Summary
Development of 3D-Printed Meniscus Scaffold with Composite Material for Zone-Specific Properties to Mimic Native Meniscus
Abstract
Introduction
The meniscus is vital for knee function, playing a key role in shock absorption and load distribution. Injuries from sports, aging, or trauma can lead to complications like osteoarthritis if untreated. Current treatments, such as meniscectomy and artificial replacements, often struggle with durability and fit. In this study, we developed a 3D-printed artificial meniscus that mimics the native tissue's structure and mechanical properties. Using a dual-nozzle 3D printing technique, we combined polymer composite (PCL/nanohydroxyapatite, HA) and hydrogel to enhance meniscal replacement performance. We hypothesized that incorporating HA into PCL would improve mechanical properties. To replicate the zone-specific composition of the meniscus, we used specialized hydrogels: PVA-g-GMA/SF-g-GMA for the chondrogenic inner zone and GelMA for the fibrogenic outer zone. We anticipate that this 3D-printed HA-reinforced PCL/hydrogel will effectively mimic human meniscus tissue, providing a promising solution for improved meniscus repair.
Methods
We produced samples with varying HA contents (5%, 10%, 15% w/w of PCL) to study HA's effect on mechanical properties.

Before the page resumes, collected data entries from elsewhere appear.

(* ===== verification/RealityPanics.v ===== *)
(** * What makes a REALITY connection panic

    Two inputs at which the methods of [RealityClient.v] panic instead of
    returning an error: a record that announces more bytes than the read buffer
    holds, which needs no key, and a handshake message after the handshake. *)

From S2P Require Import Prelude RustStr NetAddr NetIo SlideBuffer AsyncRead VisionFilter Aead RealityRecords RealityKeys.
From S2P Require Import RealityMessages RealityClient RealityPeer RealityData RealityStream RealityHandshake.

(** ** More than the buffer holds *)

Lemma extend_overflows debug b q bs capacity : stands_for capacity b q -> (q_room q < length bs)%nat ->
  extend_from_slice debug b bs = Panic.
Proof.
  intros (pre & post & -> & Hr & _ & _) Hl. unfold extend_from_slice, debug_assert.
  destruct (debug && _); [done|]. cbn [mbind res_bind sb_end sb_data]. unfold store_at, sub_slice.
  rewrite !length_app. destruct (Nat.leb_spec (length pre + length (q_bytes q) + length bs) (length pre + (length (q_bytes q) + length post))); [lia|].
  by rewrite andb_false_r.
Qed.

Lemma feed_overflows debug data c l : buffered (ciphertext_read_buf c) l ->
  (CIPHERTEXT_READ_BUF_CAPACITY < length l + length data)%nat -> (length l <= CIPHERTEXT_READ_BUF_CAPACITY)%nat ->
  (length data <= NET_BUFFER)%nat ->
  exists c', feed_reality_client_connection debug data c = (c', Panic).
Proof.
  intros [room Hs] Hl Hc Hd. unfold feed_reality_client_connection, NET_BUFFER in *. rewrite capacity_value in Hl, Hc.
  assert (TLS_MAX_RECORD_SIZE = Z.to_nat 16645) as Hmax by reflexivity.
  assert (data <> []) as Hne by (intros ->; cbn in Hl; lia).
  destruct data as [|x data]; [done|]. cbn [length feed_fuel is_nil]. set (d := x :: data) in *.
  set (b1 := if (remaining_capacity (ciphertext_read_buf c) <? TLS_MAX_RECORD_SIZE)%nat
             then compact (ciphertext_read_buf c) else ciphertext_read_buf c).
  assert (stands_for CIPHERTEXT_READ_BUF_CAPACITY b1 (mkQueue l (CIPHERTEXT_READ_BUF_CAPACITY - length l))) as Hs1.
  { assert (remaining_capacity (ciphertext_read_buf c) = room /\ (room + length l <= CIPHERTEXT_READ_BUF_CAPACITY)%nat) as [Hrem Hr].
    { destruct Hs as (pre & post & -> & Hr & Hcap & _). unfold remaining_capacity. cbn [sb_data sb_end q_bytes q_room] in *.
      rewrite !length_app. lia. }
    rewrite capacity_value in Hr. subst b1. rewrite Hrem, Hmax, (proj2 (Nat.ltb_lt _ _)) by lia.
    exact (compact_ok CIPHERTEXT_READ_BUF_CAPACITY _ _ Hs). }
  exists (set_cin b1 c). unfold mbind at 1, M_bind at 1.
  assert (read_tls debug d c = (set_cin b1 c, Panic)) as ->; [|done].
  unfold read_tls. rewrite get_bind. fold b1. rewrite modify_bind, Hmax, Nat.min_r by lia.
  rewrite (proj2 (Nat.ltb_lt _ _)) by (subst d; cbn; lia). rewrite firstn_all.
  unfold mbind, M_bind, lift. rewrite (extend_overflows debug b1 _ d _ Hs1); [done|]. cbn [q_room]. rewrite capacity_value. lia.
Qed.

Section Overflow.
Context `{A : Aead} `{C : Crypto} (x509 : bytes -> res str (bytes * bytes)) (debug : bool) (data : bytes).
Hypothesis Hlong : (CIPHERTEXT_READ_BUF_CAPACITY < length data)%nat.
Hypothesis Hbig : Z.of_nat CIPHERTEXT_READ_BUF_CAPACITY < 5 + be_value (slice 3 5 data).

(** No prefix that fits holds the record. *)
Lemma never_whole part later : part ++ later = data -> (length part <= CIPHERTEXT_READ_BUF_CAPACITY)%nat -> front_of part = None.
Proof using All.
  intros <- Hl. unfold front_of. destruct (Nat.ltb_spec (length part) TLS_RECORD_HEADER_SIZE) as [|H5]; [done|].
  unfold TLS_RECORD_HEADER_SIZE in *.
  assert (slice 3 5 (part ++ later) = slice 3 5 part) as E.
  { unfold slice. rewrite drop_app_le, take_app_le; [done|rewrite length_drop; lia|lia]. }
  rewrite E in Hbig. by rewrite (proj2 (Nat.ltb_lt _ _)) by lia.
Qed.

Lemma awaiting_waits c part h sk ak : handshake_state c = AwaitingServerHello h sk ak -> quiet c ->
  buffered (ciphertext_read_buf c) part -> front_of part = None -> process_new_packets x509 debug c = (c, Ok 0%nat).
Proof using.
  intros Hs Hq [room Hb] Hf. pose proof Hq as (_ & Hcl & Hfa & _). pose proof (front_record_ok _ _ _ Hb) as Hfr.
  cbn [q_bytes] in Hfr. rewrite Hf in Hfr. unfold process_new_packets. rewrite get_bind, Hfa, Hcl. cbn [process_packets].
  rewrite get_bind, Hs. erewrite run_bind with (c' := c) (a := false).
  - unfold mbind, M_bind, get, mret, M_ret. by rewrite (nothing_unread c Hq).
  - unfold process_server_hello. rewrite get_bind. by rewrite (lift_bind _ _ _ _ Hfr).
Qed.

Lemma overflow_runs reads : forall c part h sk ak, handshake_state c = AwaitingServerHello h sk ak -> quiet c ->
  buffered (ciphertext_read_buf c) part -> (length part <= CIPHERTEXT_READ_BUF_CAPACITY)%nat -> part ++ concat reads = data ->
  Forall (fun x => x <> [] /\ length x <= NET_BUFFER)%nat reads ->
  exists c' out, reality_handshake x509 debug (turns_of reads) c = (c', out, Some Panic).
Proof using All.
  unfold turns_of.
  induction reads as [|x reads IH]; intros c part h sk ak Hs Hq Hb Hl Hw Hall; cbn [map app reality_handshake concat] in *.
  { exfalso. rewrite app_nil_r in Hw. subst part. lia. }
  apply Forall_cons in Hall as [[Hx Hlen] Hall]. pose proof Hq as (Hpl & Hcl & Hfa & Hpw). rewrite (drained debug c Hpw).
  cbn [rs_conn wbuf]. set (c1 := set_out (write_seq c) [] [] c).
  replace (if is_nil (ciphertext_write_buf c) then Ok tt else Ok tt) with (Ok (E := io_error) tt) by (by destruct (is_nil _)).
  assert (is_handshaking c1 = true) as -> by (unfold is_handshaking, c1; cbn; by rewrite Hs). cbn [negb].
  destruct x as [|y x]; [done|]. set (d := y :: x) in *. rewrite app_assoc in Hw.
  destruct (decide (length part + length d <= CIPHERTEXT_READ_BUF_CAPACITY)%nat) as [Hfit|Hover].
  - destruct (feed_fits debug d c1 part Hb Hfit (Nat.le_trans _ _ _ Hlen net_buffer_fits)) as (b & Hfeed & Hb'). set (c2 := set_cin b c1) in *.
    assert (quiet c2) as Hq2 by (by repeat split).
    assert (receive x509 debug d c1 = (c2, Ok tt)) as Hrec.
    { unfold receive. erewrite run_bind; [|exact Hfeed]. fold c2. erewrite run_bind; [done|].
      apply (awaiting_waits c2 (part ++ d) h sk ak); try done.
      apply (never_whole _ (concat reads)); [done|]. rewrite length_app. lia. }
    destruct (IH c2 (part ++ d) h sk ak) as (c' & out & Hrun); try done; [rewrite length_app; lia|].
    rewrite Hrec, Hrun. by eexists _, _.
  - destruct (feed_overflows debug d c1 part Hb) as (c' & Hfeed); [lia|done|done|].
    assert (receive x509 debug d c1 = (c', Panic)) as ->.
    { unfold receive. unfold mbind at 1, M_bind at 1. by rewrite Hfeed. }
    by eexists _, _.
Qed.
End Overflow.

(** The bytes of the record at the front, by its header. *)
Definition record_size (data : bytes) : Z := 5 + be_value (slice 3 5 data).

Section Panics.
Context `{A : Aead} {LA : AeadLaws A} `{C : Crypto} (x509 : bytes -> res str (bytes * bytes)) (debug : bool).

(** C12. Anyone who can answer the hello can stop the client's task: a record whose
    header announces more than the read buffer holds is never refused, and once
    more bytes have arrived than fit, in whatever pieces, the handshake panics. *)
Theorem oversized_record_panics (storage_in storage_plain : bytes) (cfg : RealityClientConfig) (private_key random : bytes)
    (timestamp : Z) (c0 : Connection) (data : bytes) (reads : list bytes)
    (Hin : length storage_in = CIPHERTEXT_READ_BUF_CAPACITY) (Hplain : length storage_plain = PLAINTEXT_READ_BUF_CAPACITY)
    (Hnew : new storage_in storage_plain cfg private_key random timestamp = Ok c0)
    (Hlong : (CIPHERTEXT_READ_BUF_CAPACITY < length data)%nat)
    (Hbig : Z.of_nat CIPHERTEXT_READ_BUF_CAPACITY < record_size data)
    (Hreads : concat reads = data) (Hall : Forall (fun x => x <> [] /\ length x <= NET_BUFFER)%nat reads) :
  exists c out, reality_handshake x509 debug (turns_of reads) c0 = (c, out, Some Panic).
Proof using.
  unfold new in Hnew. destruct (client_hello_for _ _ _ _) as [[hello ak]| |]; [|done..].
  cbn [mbind res_bind] in Hnew. apply Ok_inj in Hnew as <-.
  eapply (overflow_runs x509 debug data Hlong Hbig reads _ []); try done.
  - repeat split; try done. by apply buffered_new.
  - by apply buffered_new.
  - cbn. lia.
Qed.

(** A handshake message after the handshake (a new session ticket, a key update)
    panics instead of being refused, as the comment there says it is. *)
Theorem late_handshake_message_panics (key : AeadKey) (iv message : bytes) (c : Connection)
    (Hiv : length iv = 12%nat) (Hc : reading key iv c) (Hseq : 0 <= read_seq c < 2 ^ 64 - 1)
    (Hin : buffered (ciphertext_read_buf c) []) (Hmessage : message <> []) (Hlen : (length message <= Z.to_nat 16000)%nat) :
  exists seq record, encrypt_handshake debug key iv message (read_seq c, []) = Ok (seq, record)
    /\ exists c', receive x509 debug record c = (c', Panic).
Proof using LA.
  destruct (encrypt_handshake_opens debug key iv Hiv message (read_seq c) []) as (ct & Hl & He & Ho).
  { destruct message; [done|]. cbn. lia. }
  { unfold MAX_TLS_PLAINTEXT_LEN. lia. }
  { done. }
  eexists _, _. split; [exact He|]. cbn [app]. destruct Hc as (Hs & Hk & Hcl & Hfa).
  destruct (feed_ok debug (make_record_header (length ct) ++ ct) c [] Hin) as (b & Hfeed & Hb).
  { cbn. lia. }
  { rewrite length_app, length_make_record_header. lia. }
  cbn [app] in Hb. rewrite <- (app_nil_r ct) in Hb at 2.
  destruct (front_opened (set_cin b c) ct [] Hb) as [Hf Hr]; [lia|].
  assert (application_records debug (S (unread (set_cin b c))) key iv (set_cin b c)
          = (set_read_seq (read_seq c + 1) (set_cin b c), Panic)) as Hpanic.
  { cbn [application_records]. unfold mbind at 1, M_bind at 1. unfold application_record.
    rewrite get_bind, (lift_bind _ _ _ _ Hf), (lift_bind _ _ _ _ Hr). change (read_seq (set_cin b c)) with (read_seq c).
    rewrite Ho, modify_bind. erewrite lift_bind; [|reflexivity]. done. }
  eexists. unfold receive. erewrite run_bind; [|exact Hfeed].
  assert (process_new_packets x509 debug (set_cin b c) = (set_read_seq (read_seq c + 1) (set_cin b c), Panic)) as Hproc.
  { unfold process_new_packets. rewrite get_bind. cbn [fatal_error set_cin received_close_notify]. rewrite Hfa, Hcl.
    cbn [process_packets]. rewrite get_bind. cbn [handshake_state set_cin]. rewrite Hs. unfold mbind at 1, M_bind at 1.
    unfold process_application_data. rewrite get_bind. cbn [app_read set_cin]. rewrite Hk.
    fold (unread (set_cin b c)). by rewrite Hpanic. }
  unfold mbind, M_bind. by rewrite Hproc.
Qed.
End Panics.

Lemma oversized_record_panics_witness :
  let zeros := replicate (Z.to_nat 16384) (to_u8 0) in
  let reads := [of_zs [22; 3; 3; 255; 255]; zeros; zeros; zeros] in
  exists c0, toy_new CIPHERTEXT_READ_BUF_CAPACITY = Ok c0
    /\ exists c out, reality_handshake (A := toy_aead) (C := toy_crypto) toy_x509 true (turns_of reads) c0 = (c, out, Some Panic).
Proof.
  intros zeros reads. destruct (toy_new_ok CIPHERTEXT_READ_BUF_CAPACITY) as [c0 Hnew]. exists c0. split; [exact Hnew|].
  assert (length zeros = Z.to_nat 16384) as Hz by apply length_replicate. clearbody zeros.
  apply (oversized_record_panics (A := toy_aead) (C := toy_crypto) toy_x509 true _ _ _ _ _ _ c0 (concat reads) reads
           (length_replicate _ _) (length_replicate _ _) Hnew); [| |reflexivity|].
  - unfold reads. cbn [concat]. rewrite !length_app, Hz, capacity_value. cbn [length]. lia.
  - rewrite capacity_value. unfold record_size. change (be_value (slice 3 5 (concat reads))) with 65535. lia.
  - unfold NET_BUFFER. repeat (apply Forall_cons; split; [split; [intros E; apply (f_equal length) in E; cbn [length] in E; try rewrite Hz in E; cbn in E; lia|
      try rewrite Hz; cbn; lia]|]). by apply Forall_nil.
Defined.

Lemma late_handshake_message_panics_witness :
  let key := mkAeadKey AES_128_GCM_SHA256 (be_bytes 16 7) in
  let iv := be_bytes 12 9 in
  let empty := sb_new (replicate CIPHERTEXT_READ_BUF_CAPACITY (to_u8 0)) in
  let c := mkConnection toy_config Complete (Some (key, iv)) None 5 0 empty [] empty [] false None in
  exists seq record, encrypt_handshake (A := toy_aead) true key iv (of_zs [24; 0; 0; 1; 0]) (5, []) = Ok (seq, record)
    /\ exists c', receive (A := toy_aead) (C := toy_crypto) toy_x509 true record c = (c', Panic).
Proof.
  intros key iv empty c.
  apply (late_handshake_message_panics (A := toy_aead) (C := toy_crypto) toy_x509 true key iv (of_zs [24; 0; 0; 1; 0]) c).
  - reflexivity.
  - by repeat split.
  - change (0 <= 5 < 2 ^ 64 - 1). lia.
  - apply buffered_new. apply length_replicate.
  - done.
  - cbn. lia.
Defined.

(** ** A flight in two records *)

(** The flight of the peer with a record boundary inside the certificate. *)
Definition split_answer (cut : nat) (hello : bytes) : res io_error bytes :=
  public ← ok_or (x25519_public (Crypto := toy_crypto) (peer_key toy_peer)) (IoOther "no public key");
  client_public ← extract_client_public_key (write_record_header CT_HANDSHAKE (Z.of_nat (length hello)) ++ hello);
  shared ← ok_or (x25519_agree (Crypto := toy_crypto) (peer_key toy_peer) client_public) (IoOther "no agreement");
  let sh := server_hello toy_peer public in
  ks ← derive_handshake_keys (C := toy_crypto) (peer_suite toy_peer) shared
         (digest (Crypto := toy_crypto) (suite_hash (peer_suite toy_peer)) (hello ++ sh));
  '(k, iv) ← traffic (C := toy_crypto) (peer_suite toy_peer) (server_handshake_traffic_secret ks);
  messages ← flight (C := toy_crypto) toy_peer (server_handshake_traffic_secret ks) (hello ++ sh);
  '(_, records) ← seal_records (A := toy_aead) true k iv [take cut (concat messages); drop cut (concat messages)] (0, []);
  Ok ((write_record_header CT_HANDSHAKE (Z.of_nat (length sh)) ++ sh) ++ change_cipher_spec ++ records).

(** How the client ends that gets it in one piece. *)
Definition split_result (cut : nat) : res io_error (option (res io_error unit)) :=
  c ← toy_new 600;
  wire ← split_answer cut (drop 5 (ciphertext_write_buf c));
  Ok (reality_handshake (A := toy_aead) (C := toy_crypto) toy_x509 true (turns_of [wire]) c).2.

(** Between two messages the boundary does no harm; inside the certificate, the
    rest of it is read as if it were other messages, and an honest server is
    refused. *)
Lemma split_flight_is_refused : split_result 6 = Ok (Some (Ok tt))
  /\ split_result 60 = Ok (Some (Err (PermissionDenied "REALITY handshake failed: Certificate message not received or not verified"))).
Proof. vm_compute. split; reflexivity. Qed.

Xanthan gum (XG) was added to the hydrogel to enhance viscosity and optimize printability. We determined the optimal PCL/HA and hydrogel formulations, and a 3D bioprinter with dual-nozzle printing was used to fabricate an artificial meniscus mimicking native meniscus zones. The outer zone was created with PCL/HA and GelMA hydrogel, while the inner zone was formed with PCL/HA and PVA-g-GMA/SF-g-GMA hydrogel. We analyzed the artificial meniscus's optical appearance, morphology, porosity, surface wettability, and mechanical properties.
Results
Adding HA significantly improved the mechanical properties of the 3D-printed PCL composite. The PCL/10HA formulation showed the highest potential for artificial meniscus applications, with superior compressive and tensile properties closely resembling human meniscus tissue. For hydrogel printability, GelMA with 4% XG was selected for the outer zone, and PVA-g-GMA/SF-g-GMA with 3% XG was used for the inner zone. The 3D-printed PCL/HA/hydrogel meniscus showed promising properties. The outer zone exhibited compressive strength of 20.67 ± 3.39 MPa, tensile strength of 7.78 ± 0.32 MPa, and tensile modulus of 80.35 ± 10.77 MPa, while the inner zone had compressive strength of 21.26 ± 3.58 MPa, tensile strength of 8.05 ± 0.76 MPa, and tensile modulus of 89.37 ± 9.01 MPa. Both zones had similar porosity (around 34%) and surface wettability, indicating the artificial meniscus effectively replicates human meniscus tissue.
Discussion
This study demonstrated that the 3D-printed HA-reinforced PCL/hydrogel composite effectively mimics human meniscus tissue's physical and mechanical properties. The dual-nozzle 3D printing method successfully created a zone-specific structure, confirming our hypothesis that HA enhances PCL's mechanical properties. Future research will focus on cell viability, gene expression, and immune responses, essential for validating the meniscus scaffold's efficacy and advancing toward animal model testing and potential clinical use.